# How to glue styrofoam on rock?



## toffee (Feb 11, 2006)

I am wondering what would be the best glue to use if one wants to glue foam to rocks. Silicon or some other glue?

Thanks for helping.


----------



## Mcdaphnia (Dec 16, 2003)

I use the waterfall foam to glue rocks to almost anything. It's designed for that, and fish safe.
http://www.ponddepot.com/blacwatfoam.html
Since it's black, you don't have the problem with silicone and other glues of looking really nasty if a little shows here and there. You can even use the foam to cover up spots where the styro shows through and to fill in gaps where fish could be trapped and be hard to keep clean.


----------



## greenbirds (Jul 30, 2007)

Gorilla Glue claims to adhere to rock and foam. As a test I glued a heavy piece of granite slate to a piece of styrofoam, and it holds to the point where trying to separate them makes the styrofoam rip apart from within itself rather than the foam/rock interface, so that's good enough for me :thumb:. I have not tested it in water yet, but Gorilla Glue claims to be 100% waterproof. I am preparing to line the back of a large tank with slate rock this way -- slate to styrofoam with Gorilla Glue, styrofoam to glass with silicone. Will let you know how it goes in the next few days.


----------



## toffee (Feb 11, 2006)

greenbirds said:


> Gorilla Glue claims to adhere to rock and foam. As a test I glued a heavy piece of granite slate to a piece of styrofoam, and it holds to the point where trying to separate them makes the styrofoam rip apart from within itself rather than the foam/rock interface, so that's good enough for me :thumb:. I have not tested it in water yet, but Gorilla Glue claims to be 100% waterproof. I am preparing to line the back of a large tank with slate rock this way -- slate to styrofoam with Gorilla Glue, styrofoam to glass with silicone. Will let you know how it goes in the next few days.

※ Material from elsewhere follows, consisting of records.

(** * Verification of [utils.py] (IT-data helper routines)

    A shallow embedding of the helper functions of [src/utils.py]:
    label encoding ([encode_object_base_labels]), the download guard
    ([download_it_data]), the PCA helpers ([compute_pca], [get_pca]), the
    metrics bundle ([compute_metrics]) and the de-normalisation step of
    [visualize_img].

    Conventions.
    - Python [str] values are Rocq strings.  The object names handled by
      [utils.py] come from [bytes.decode("latin-1")] in [load_it_data], so
      every character is a code point below 256, which is what [ascii] is.
    - A function that may raise returns a [result].
    - Functions that touch the file system, the network or the standard
      output are written in a state-and-exception monad over [World].
    - Floating-point numbers are idealised as real numbers; a NaN produced by
      a library routine is modelled explicitly where a claim depends on it. *)

From Stdlib Require Import Reals Lra Ascii String.
From Stdlib Require PrimFloat.
From stdpp Require Import gmap strings list fin_maps sorting pretty.

Local Open Scope string_scope.
Local Open Scope nat_scope.

(** ** Exceptions and results *)

Inductive exn : Type :=
  | AttributeError
  | KeyError
  | ValueError
  | FileNotFoundError
  | IsADirectoryError
  | UnpicklingError
  | IndexError
  | NetworkError.

Inductive result (A : Type) : Type :=
  | Return (a : A)
  | Raise (e : exn).
Arguments Return {A} a.
Arguments Raise {A} e.

Definition result_bind {A B} (r : result A) (k : A → result B) : result B :=
  match r with
  | Return a => k a
  | Raise e => Raise e
  end.

(** [[f x for x in l]] where [f] may raise: the first failing element aborts
    the comprehension. *)
Fixpoint list_comprehension {A B} (f : A → result B) (l : list A) : result (list B) :=
  match l with
  | [] => Return []
  | x :: l' =>
      result_bind (f x) (λ y,
      result_bind (list_comprehension f l') (λ ys, Return (y :: ys)))
  end.

(** ** Label encoding *)

Module Labels.

(** The character class [[a-zA-Z]]. *)
Definition is_ascii_letter (c : ascii) : bool :=
  let n := nat_of_ascii c in
  ((65 <=? n) && (n <=? 90)) || ((97 <=? n) && (n <=? 122)).

(** The character class [[0-9]]. *)
Definition is_ascii_digit (c : ascii) : bool :=
  let n := nat_of_ascii c in
  (48 <=? n) && (n <=? 57).

(** The greedy run matched by [[a-zA-Z]*] at the start of a string. *)
Fixpoint leading_letters (s : string) : string :=
  match s with
  | EmptyString => EmptyString
  | String c s' =>
      if is_ascii_letter c then String c (leading_letters s') else EmptyString
  end.

(** [re.match(r'[a-zA-Z]+', obj)]: [None] when no letter starts [obj],
    otherwise the match object, represented by the matched text. *)
Definition re_match_letters (obj : string) : option string :=
  match leading_letters obj with
  | EmptyString => None
  | m => Some m
  end.

(** [re.match(r'[a-zA-Z]+', obj).group()]: calling [.group()] on [None]
    raises [AttributeError]. *)
Definition base_name (obj : string) : result string :=
  match re_match_letters obj with
  | Some m => Return m
  | None => Raise AttributeError
  end.

(** Python compares strings lexicographically by code point. *)
Definition str_le (a b : string) : Prop := String.leb a b = true.

Global Instance str_le_dec a b : Decision (str_le a b).
Proof. unfold str_le. apply _. Defined.

(** [sorted(set(xs))]: the set is a [gset]; [sorted] is a merge sort, as
    Python's is. *)
Definition sorted_set (xs : list string) : list string :=
  merge_sort str_le (elements (list_to_set xs : gset string)).

(** [enumerate(l)]. *)
Definition enumerate {A} (l : list A) : list (nat * A) :=
  zip (seq 0 (length l)) l.

(** [{base: idx for idx, base in enumerate(bases)}]: keys are inserted from
    left to right, a later key overwriting an earlier equal one. *)
Definition dict_of_enumerate (bases : list string) : gmap string nat :=
  foldl (λ (d : gmap string nat) '(idx, base), <[base := idx]> d) ∅ (enumerate bases).

(** [label_dict[base]]. *)
Definition dict_getitem {V} (d : gmap string V) (k : string) : result V :=
  match d !! k with
  | Some v => Return v
  | None => Raise KeyError
  end.

Definition encode_object_base_labels (objects_train : list string)
  : result (gmap string nat * list nat) :=
  result_bind (list_comprehension base_name objects_train) (λ base_names,
  let unique_bases := sorted_set base_names in
  let label_dict := dict_of_enumerate unique_bases in
  result_bind (list_comprehension (dict_getitem label_dict) base_names) (λ object_labels,
  Return (label_dict, object_labels))).

(** The reading of "trailing digits removed" taken from the specification's
    words: drop the maximal run of digits at the end of the string. *)
Fixpoint strip_trailing_digits_spec (s : string) : string :=
  match s with
  | EmptyString => EmptyString
  | String c s' =>
      match strip_trailing_digits_spec s' with
      | EmptyString => if is_ascii_digit c then EmptyString else String c EmptyString
      | r => String c r
      end
  end.

End Labels.

(** ** Arrays of real numbers *)

Module Numpy.

Definition vector := list R.
Definition matrix := list (list R).

(** A float that may be NaN. *)
Inductive xreal : Type :=
  | Finite (r : R)
  | NaN.

Global Instance R_eq_dec : EqDecision R := Req_dec_T.

(** [X.shape[0]] and [X.shape[1]] of a two-dimensional array stored as its
    list of rows. *)
Definition nrows (X : matrix) : nat := length X.
Definition ncols (X : matrix) : nat :=
  match X with
  | [] => 0
  | row :: _ => length row
  end.

(** [X] is an array of shape [(N, D)]. *)
Definition has_shape (X : matrix) (N D : nat) : Prop :=
  length X = N ∧ Forall (λ row, length row = D) X.

Definition Rsum (v : vector) : R := foldr Rplus 0%R v.

(** [np.mean(v)] *)
Definition mean (v : vector) : R := (Rsum v / INR (length v))%R.

(** [np.dot(u, v)] *)
Definition dot (u v : vector) : R := Rsum (zip_with Rmult u v).

(** [X[:, j]] *)
Definition column (j : nat) (X : matrix) : vector := map (λ row, nth j row 0%R) X.

Definition columns (X : matrix) : list vector :=
  map (λ j, column j X) (seq 0 (ncols X)).

(** [np.mean(X, axis=0)] *)
Definition column_means (X : matrix) : vector := map mean (columns X).

(** [X - m] with the vector [m] broadcast over the rows. *)
Definition sub_rows (X : matrix) (m : vector) : matrix :=
  map (λ row, zip_with Rminus row m) X.

(** [X @ C.T] *)
Definition matmul_T (X C : matrix) : matrix :=
  map (λ row, map (λ c, dot row c) C) X.

(** [np.mean] of an array that may hold NaN. *)
Fixpoint finite_values (l : list xreal) : option (list R) :=
  match l with
  | [] => Some []
  | Finite r :: l' => option_map (cons r) (finite_values l')
  | NaN :: _ => None
  end.

Definition xmean (l : list xreal) : xreal :=
  match finite_values l with
  | Some (r :: rs) => Finite (mean (r :: rs))
  | _ => NaN
  end.

End Numpy.

(** ** The world: file system, standard output, network *)

Module IO.
Import Numpy.

(** What a file holds: a pickled dictionary of arrays, or other bytes. *)
Inductive file : Type :=
  | PickleFile (obj : gmap string matrix)
  | DataFile (content : string).

(** What a network request to a URL yields. *)
Inductive response : Type :=
  | Fetched (content : string)
  | Refused
  | Failed.

Inductive event : Type :=
  | Stdout (text : string)
  | StdoutScores (r2 : xreal) (mse mae mape ev_avg : R) (corr_avg : xreal)
  | Download (url : string) (r : response)
  | NewFigure
  | ImShow (pixels : list (list (list Z)))
  | Title (text : string)
  | Show.

Record World : Type := mkWorld {
  dirs : gset string;
  files : gmap string file;
  trace : list event;
}.

Definition M (A : Type) : Type := World → result A * World.

Definition ret {A} (a : A) : M A := λ w, (Return a, w).
Definition raise {A} (e : exn) : M A := λ w, (Raise e, w).
Definition bind {A B} (m : M A) (k : A → M B) : M B :=
  λ w, match m w with
       | (Return a, w') => k a w'
       | (Raise e, w') => (Raise e, w')
       end.
Definition lift {A} (r : result A) : M A := λ w, (r, w).

Global Instance M_ret : MRet M := @ret.
Global Instance M_bind : MBind M := λ A B k m, bind m k.

Definition log (e : event) (w : World) : World :=
  mkWorld (dirs w) (files w) (trace w ++ [e]).

Definition emit (e : event) : M unit := λ w, (Return tt, log e w).

Definition nl : string := String (ascii_of_nat 10) EmptyString.

(** [print(text)] *)
Definition print (text : string) : M unit := emit (Stdout (text ++ nl)).

(** [print(text, end='', flush=True)] *)
Definition print_no_newline (text : string) : M unit := emit (Stdout text).

Fixpoint has_slash (s : string) : bool :=
  match s with
  | EmptyString => false
  | String c s' => (nat_of_ascii c =? 47) || has_slash s'
  end.

(** The directory part of a relative path: everything before the last
    ['/'], empty when the path has none. *)
Fixpoint dirname (path : string) : string :=
  match path with
  | EmptyString => EmptyString
  | String c s' => if has_slash s' then String c (dirname s') else EmptyString
  end.

Fixpoint ends_with_slash (s : string) : bool :=
  match s with
  | EmptyString => false
  | String c EmptyString => nat_of_ascii c =? 47
  | String _ s' => ends_with_slash s'
  end.

(** [os.path.join(a, b)] for a relative second component [b]. *)
Definition os_path_join (a b : string) : string :=
  match a with
  | EmptyString => b
  | _ => if ends_with_slash a then a ++ b else a ++ "/" ++ b
  end.

(** [os.path.exists(path)] *)
Definition path_exists (path : string) (w : World) : bool :=
  bool_decide (is_Some (files w !! path)) || bool_decide (path ∈ dirs w).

is gorilla glue fish safe?


----------



## Mcdaphnia (Dec 16, 2003)

toffee said:


> is gorilla glue fish safe?


 The manufacturer claims their other product, Ultimate Glue, is, after it has cured. I didn't ask about Gorilla Glue. I'd be sure to rinse it before use, and I plan to use the Ultimate Glue for small jobs because it would be convenient and I might be able to fix small broken parts like on filters etc. For more extensive jobs I will still use the waterfall foam. The thing is once you open the waterfall foam, you have to use it all in a short period because it does not last long after being opened.


----------



## R-DUB (Jun 3, 2007)

I agree with Greenbird-- use Gorilla Glue. After it is cured it is a hard plastic type product. Almost like Great-Stuff but harder. As far as fish safe all I can say is that I used several test pieces to see if my dry-lok worked. They all had G-G on them and no adverse affects at all. I did not contact the manufacturer good luck!


----------



## greenbirds (Jul 30, 2007)

Supposedly is fish-safe:

http://cichlid-forum.com/phpBB/viewtopic.php?t=118325


----------